Andrew Gomarsall MBE, chairman, N2S believes that now is the time for more sustainable, circular solutions to extending IT asset lifecycles
It is staggering to know that 70 – 90 per cent of lifetime embodied energy is consumed by IT server, storage and network equipment before actual usage. This takes into account the sourcing of the raw materials, components, manufacturing production process and final delivery to the end customer. As organisations strive for net zero emission by 2030, it is now vital that IT manufacturing energy use be mitigated through extending IT equipment lifespan and creating a technology circular economy.
The equipment usage and post-usage stages of equipment lifecycle management are the only ways of reclaiming and redressing the energy expended in equipment manufacture, yet there is no data lake in circulation that joins these lifecycles together to form a net zero position for enterprise organisations. This requires a holistic, ‘circular’ approach to IT equipment energy and lifecycle management with re-use and recycling playing a predominantly key role: Helping to decarbonise the supply chain and conserve precious metals and earth materials which otherwise go to landfill or are burned, resulting in the release of toxic gases, is at a critical stage.
For context, more than 50 million tonnes of e-waste is generated globally each year, the equivalent of all the commercial aircraft ever built. If nothing is done, the e-waste mountain is expected to more than double by 2050 to 120 million tonnes according to the UN’s Global e-waste monitor. The material value of all this waste is unimaginable. For printed circuit board waste alone, the UN puts it at $62.5 billion per year. These contain up to 40 rare and precious metals including gold, silver, platinum, copper, and palladium. Many of the materials used are in increasingly limited supply, or hard to access andare lost due to ritual processes with a detrimental effect to our planet. The irony is, a circular economy would drive better quality yields of material, for example, one tonne of iPhones would deliver 300 times more gold than a tonne of gold oreand 6.5 times more silver than a tonne of silver ore.
All the while, hyperscale applications and business models continue to grow exponentially. And so does the resultant environmental impact of a vast and growing data centre footprint, from the superpowered hyperscale facilities hosting clouds, to enterprise facilities, whether on-premises or colocation. Joining these are innumerable micro and modular ‘edge’ data centres. And the appetite for yet more IT assets can only continue to accelerate with 5G communications technology, artificial intelligence/machine learning and the IoT. With this, delivering a net zero solution out of nowhere is daunting.
Closing the loop
Clearly, consumers, businesses and our entire digital economy cannot function without IT equipment and devices which in turn require an array of materials from steel and plastics to printed circuit board components and copper-based cables. It is therefore inevitable every IT device has a carbon footprint, contributing to global warming. That is why perfectly serviceable IT equipment – routinely discarded by businesses and consumers after just three to five years – should be more widely re-used through sustainable and regulated refurbishment and reselling processes. And in the interests of conservation, there should be widescale recovery of equipment materials and precious metals at end of life.

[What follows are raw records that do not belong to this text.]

Lemma stream_without_field_leaves_file_witness :
  ∃ d', SaveFileStream (inr (mkParts [("other", mkReader "x" None)] None)) "f" "a.txt" demo_tree =
          (inl (ENew "file field not found in request"), d') ∧
        entry d' ["srv"; "a.txt"] = Some (File "").
Proof.
  destruct (stream_without_field_leaves_file (mkParts [("other", mkReader "x" None)] None) "f" "a.txt" "a.txt" "a.txt"
    demo_tree demo_disk_ok) as (d' & Hs & He & _).
  - reflexivity.
  - vm_compute. reflexivity.
  - reflexivity.
  - intros Hin. apply list_elem_of_singleton in Hin. discriminate.
  - vm_compute. reflexivity.
  - apply demo_free. right. vm_compute. reflexivity.
  - vm_compute. reflexivity.
  - exists d'. split; [exact Hs|exact He].
Defined.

Materials recovered such as gold, copper and steel can then go back into manufacturing streams and once again become part of the technology manufacturing process, completely closing the lifecycle loop, or they can be reformed, becoming anything from street furniture to traffic cones. This circular technology solution offers the most secure, sustainable way for enterprise and industry to realise their net zero goals. But re-use of the technology and components is just one phase of the lifecycle. What happens when this is end of life?
A key success factor in effectively closing the loop is a scalable and totally sustainable method of extraction and recovery of PCB materials. This is where 70-90 per cent of that embodied CO2 resides – the PCB. Here, harnessing bioleaching is emerging as an exciting and potentially game changing solution, and one that N2S is pioneering. Bacteria are used to oxidise and leach out the metal content, allowing PCB materials to be reclaimed, conserved, and recycled without use of harmful acids.

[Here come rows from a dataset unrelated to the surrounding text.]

(* ===== verification/DecoderSafety.v ===== *)
(** * Properties of the form decoder *)

From S2P Require Import Prelude GoStrings GoValue HttpErr Decoder.
From Stdlib Require Import Ascii.
Import Strings.

(** ** Running a decoder computation *)

(** [m] does not run out of fuel, and what it returns, if it does not panic,
    satisfies [Q]. *)
Definition wpD {A} (m : D A) (Q : A → Prop) : Prop :=
  ∀ e, match m e with
       | None => False
       | Some (Panic _) => True
       | Some (Ret (a, _)) => Q a
       end.

Lemma wp_ret {A} (a : A) (Q : A → Prop) : Q a → wpD (mret a) Q.
Proof. by intros Hq e. Qed.
Lemma wp_panic {A} p (Q : A → Prop) : wpD (panicD p) Q.
Proof. by intros e. Qed.
Lemma wp_error ns err (Q : unit → Prop) : Q () → wpD (setError ns err) Q.
Proof. by intros Hq e. Qed.
Lemma wp_bind {A B} (m : D A) (f : A → D B) (P : A → Prop) (Q : B → Prop) :
  wpD m P → (∀ a, P a → wpD (f a) Q) → wpD (m ≫= f) Q.
Proof.
  intros Hm Hf e. specialize (Hm e). unfold mbind, D_bind. destruct (m e) as [[[a e']|p]|]; [|done..].
  by apply Hf.
Qed.
Lemma wp_mono {A} (m : D A) (P Q : A → Prop) : (∀ a, P a → Q a) → wpD m P → wpD m Q.
Proof. intros HPQ Hm e. specialize (Hm e). destruct (m e) as [[[a e']|p]|]; auto. Qed.
Lemma wp_fold {A B} (f : A → B → D A) (I : A → Prop) (l : list B) a :
  I a → (∀ a x, x ∈ l → I a → wpD (f a x) I) → wpD (foldD f a l) I.
Proof.
  revert a. induction l as [|x l IH]; intros a Ha Hf; [by apply wp_ret|]. simpl.
  eapply wp_bind; [apply Hf; [by left|done]|]. intros a' Ha'. apply IH; [done|]. intros b y Hy. apply Hf. by right.
Qed.

Create HintDb decoder.
#[local] Hint Resolve wp_ret wp_panic wp_error : decoder.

Throughout the technology lifecycle, environmental impact reporting is a vital part of keeping energy usage and emissions on track. For example, a dashboard demonstrating how an organisation is contributing to UN Sustainable Development Goals by reporting data on the weight and volumes of technology re-used, re-sold and recycled; Science based metrics provide data on environmental impacts around savings and sustainability which can be visualised and converted into actionable information.
In summary, a truly circular IT economy is vital to effective reduction of both embodied energy in IT asset manufacture and the growing mountain of e-waste. To maximise sustainability, more enterprise businesses, data centre operators and IT service providers need to act now by implementing zero-waste strategies. Extending the life of IT assets, disposing of unusable assets responsibly and ethically will enable us all to turn the tide on the tsunami of e-waste, while making a positive contribution to the UN Sustainable Development Goals.